DATA Start Marker

Lemma paths_of_lengths items :
  (List.length (paths_of "tree" items) + List.length (paths_of "blob" items)
   <= List.length items)%nat.
Proof.
  unfold paths_of.
  induction items as [|item items IH]; [apply Nat.le_refl|].
  cbn [flat_map]. rewrite !length_app. cbn [List.length].
  destruct (getitem item "type") as [e|t]; [cbn [List.length]; lia|].
  destruct (getitem item "path") as [e|p]; [cbn [List.length]; lia|].
  destruct (eq_str t "tree") eqn:E.
  - rewrite (tree_is_not_blob t E). cbn [List.length]. lia.
  - destruct (eq_str t "blob"); cbn [List.length]; lia.
Qed.

(** X24.  When the loop of [get_repo_structure] ends, it neither invents nor
    loses a path: a value is in [directories] exactly when some entry of
    type [tree] has it as its path, in [files] exactly when some entry of
    type [blob] has, and the two lists together are no longer than the
    listing. *)
Theorem partition_neither_invents_nor_loses :
  forall items directories files,
    Tree.partition_loop items [] [] = inr (directories, files) ->
    (forall p, In p directories
               <-> exists item, In item items /\ entry_of "tree" p item)
    /\ (forall p, In p files
                  <-> exists item, In item items /\ entry_of "blob" p item)
    /\ (List.length directories + List.length files <= List.length items)%nat.
Proof.
  intros items directories files H.
  pose proof (partition_loop_well_formed items _ _ _ H) as Hwf.
  rewrite (partition_loop_spec items Hwf) in H. cbn [app] in H.
  injection H as <- <-.
  split; [intro p; apply in_paths_of|].
  split; [intro p; apply in_paths_of|apply paths_of_lengths].
Qed.

Lemma utf8_chars_nonempty c s : utf8_chars (String c s) <> [].
Proof.
  cbn [utf8_chars]. destruct (utf8_chars s) as [|ch more]; [discriminate|].
  destruct ch as [|c' ch']; [discriminate|].
  destruct (is_continuation c'); discriminate.
Qed.

(** X25.  A tree that is not a list: the loop runs over the keys of an
    object and over the characters of a string, so an empty object or an
    empty string gives two empty lists, a non-empty one raises [TypeError]
    at its first item, and so does a number, a boolean or [null]. *)
Theorem tree_that_is_not_a_list :
  forall tree,
    match tree with
    | VList _ => True
    | VDict [] | VStr EmptyString =>
        Tree.repo_structure_of tree
        = inr (VDict [("directories", VList []); ("files", VList [])])
    | _ => Tree.repo_structure_of tree = inl TypeError
    end.
Proof.
  intros [ | b | n | s | items | fields]; try reflexivity; try exact I.
  - destruct s as [|c s]; [reflexivity|].
    unfold Tree.repo_structure_of. cbn [iter].
    pose proof (utf8_chars_nonempty c s) as Hne.
    destruct (utf8_chars (String c s)) as [|ch more]; [now elim Hne|].
    reflexivity.
  - destruct fields as [|[k v] fields]; reflexivity.
Qed.

(** *** Encoding of identifiers in the GitLab URLs *)

Lemma quoted_byte_is_safe (c : ascii) :
  (if always_safe c then true
   else if Ascii.eqb c " " then true
   else url_safe (hex_digit (N_of_ascii c / 16))
        && url_safe (hex_digit (N_of_ascii c mod 16))) = true.
Proof.
  destruct c as [[] [] [] [] [] [] [] []]; vm_compute; reflexivity.
Qed.

(** X26.  What [quote_plus] returns for a string holds only unreserved
    characters, ['+'] and ['%']: the encoded [project_id] and [file_path]
    of the GitLab service cannot add a ['/'], ['?'], ['#'] or ['&'] to the
    URL they are put in. *)
Theorem quote_plus_output_is_url_safe :
  forall s,
    exists encoded,
      quote_plus (VStr s) = inr encoded
      /\ forallb url_safe (list_ascii_of_string encoded) = true.
Proof.
  intro s. exists (quote_bytes s). split; [reflexivity|].
  induction s as [|c s IH]; [reflexivity|].
  cbn [quote_bytes]. pose proof (quoted_byte_is_safe c) as H.
  destruct (always_safe c) eqn:Es.
  - cbn [list_ascii_of_string forallb]. unfold url_safe at 1. now rewrite Es.
  - destruct (Ascii.eqb c " ").
    + cbn [list_ascii_of_string forallb]. exact IH.
    + cbn [list_ascii_of_string forallb].
      apply andb_true_iff in H as [H1 H2]. now rewrite H1, H2.
Qed.

(** *** What every run of a handler keeps *)

Lemma append_assoc3 (a b c : string) : (a ++ b) ++ c = a ++ b ++ c.
Proof.
  induction a as [|x a IH]; [reflexivity|]. cbn [append]. now rewrite IH.
Qed.

Lemma project_url_in_base environ encoded :
  GitLab.project_url environ encoded = gitlab_base environ ++ encoded.
Proof.
  unfold GitLab.project_url, gitlab_base.
  change ("https://" ++ GitLab.GITLAB_DOMAIN environ ++ "/api/v4/projects/" ++ encoded)
    with ("https://" ++ (GitLab.GITLAB_DOMAIN environ ++ "/api/v4/projects/" ++ encoded)).
  rewrite (append_assoc3 "https://"
             (GitLab.GITLAB_DOMAIN environ ++ "/api/v4/projects/") encoded).
  f_equal. now rewrite append_assoc3.
Qed.

Lemma in_base_app (base u s : string) :
  (exists rest, u = base ++ rest) -> exists rest, u ++ s = base ++ rest.
Proof.
  intros (rest & ->). exists (rest ++ s). apply append_assoc3.
Qed.

Lemma decode_content_cases file_path v up log :
  exists o,
    GitHub.decode_content file_path v up log = (o, log)
    /\ ((exists e, o = inl e)
        \/ (exists t, o = inr (Json (VDict [("content", VStr t)]) 200))
        \/ (exists m, o = inr (Json (VDict [("error", VStr m)]) 500))).
Proof.
  unfold GitHub.decode_content.
  destruct (b64decode v) as [e|bytes];
    [|destruct (decode_utf8 bytes) as [e|t]]; try destruct e;
    eexists; (split; [reflexivity|]); eauto.
Qed.

Ltac gl_url :=
  first [ eexists; apply project_url_in_base | apply in_base_app; gl_url ].

Ltac scoped_call :=
  unfold scoped; cbn [c_method c_url c_headers method_of];
  split; [reflexivity|];
  split;
  [ first
      [ unfold GitHub.branch_url, GitHub.pull_url, GitHub.contents_url,
          GitHub.issue_url, GitHub.comment_url, GitHub.commits_url,
          GitHub.trees_url;
        eexists; reflexivity
      | unfold GitLab.branch_url, GitLab.merge_request_url,
          GitLab.raw_file_url, GitLab.issue_url, GitLab.notes_url,
          GitLab.tree_url;
        gl_url ]
  | reflexivity ].

Ltac outcome_ok :=
  lazymatch goal with
  | |- True => exact I
  | |- body_refused _ _ _ _ =>
      unfold body_refused; cbn [method_of provider_token];
      split; [reflexivity|];
      split;
      [ apply negb_false_iff; assumption
      | first [ left; split; [assumption | reflexivity]
              | right; split; [assumption | reflexivity] ] ]
  | |- _ /\ _ =>
      split;
      [ cbn; first [exact I | reflexivity]
      | let H := fresh "H" in
        intro H;
        first [discriminate H | left; reflexivity | right; reflexivity] ]
  end.

Ltac facts_hold :=
  unfold view_facts; cbn [fst snd app List.length budget];
  split;
  [ lia
  | split;
    [ repeat (apply Forall_cons; [scoped_call|]); apply Forall_nil
    | outcome_ok ] ].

DATA End Marker

From the opening line of the data above through the line that contains "[e|t]; [cbn [List.length]; lia|].", please print each line as it stands and only those lines.

§ SOLUTION:
Lemma paths_of_lengths items :
  (List.length (paths_of "tree" items) + List.length (paths_of "blob" items)
   <= List.length items)%nat.
Proof.
  unfold paths_of.
  induction items as [|item items IH]; [apply Nat.le_refl|].
  cbn [flat_map]. rewrite !length_app. cbn [List.length].
  destruct (getitem item "type") as [e|t]; [cbn [List.length]; lia|].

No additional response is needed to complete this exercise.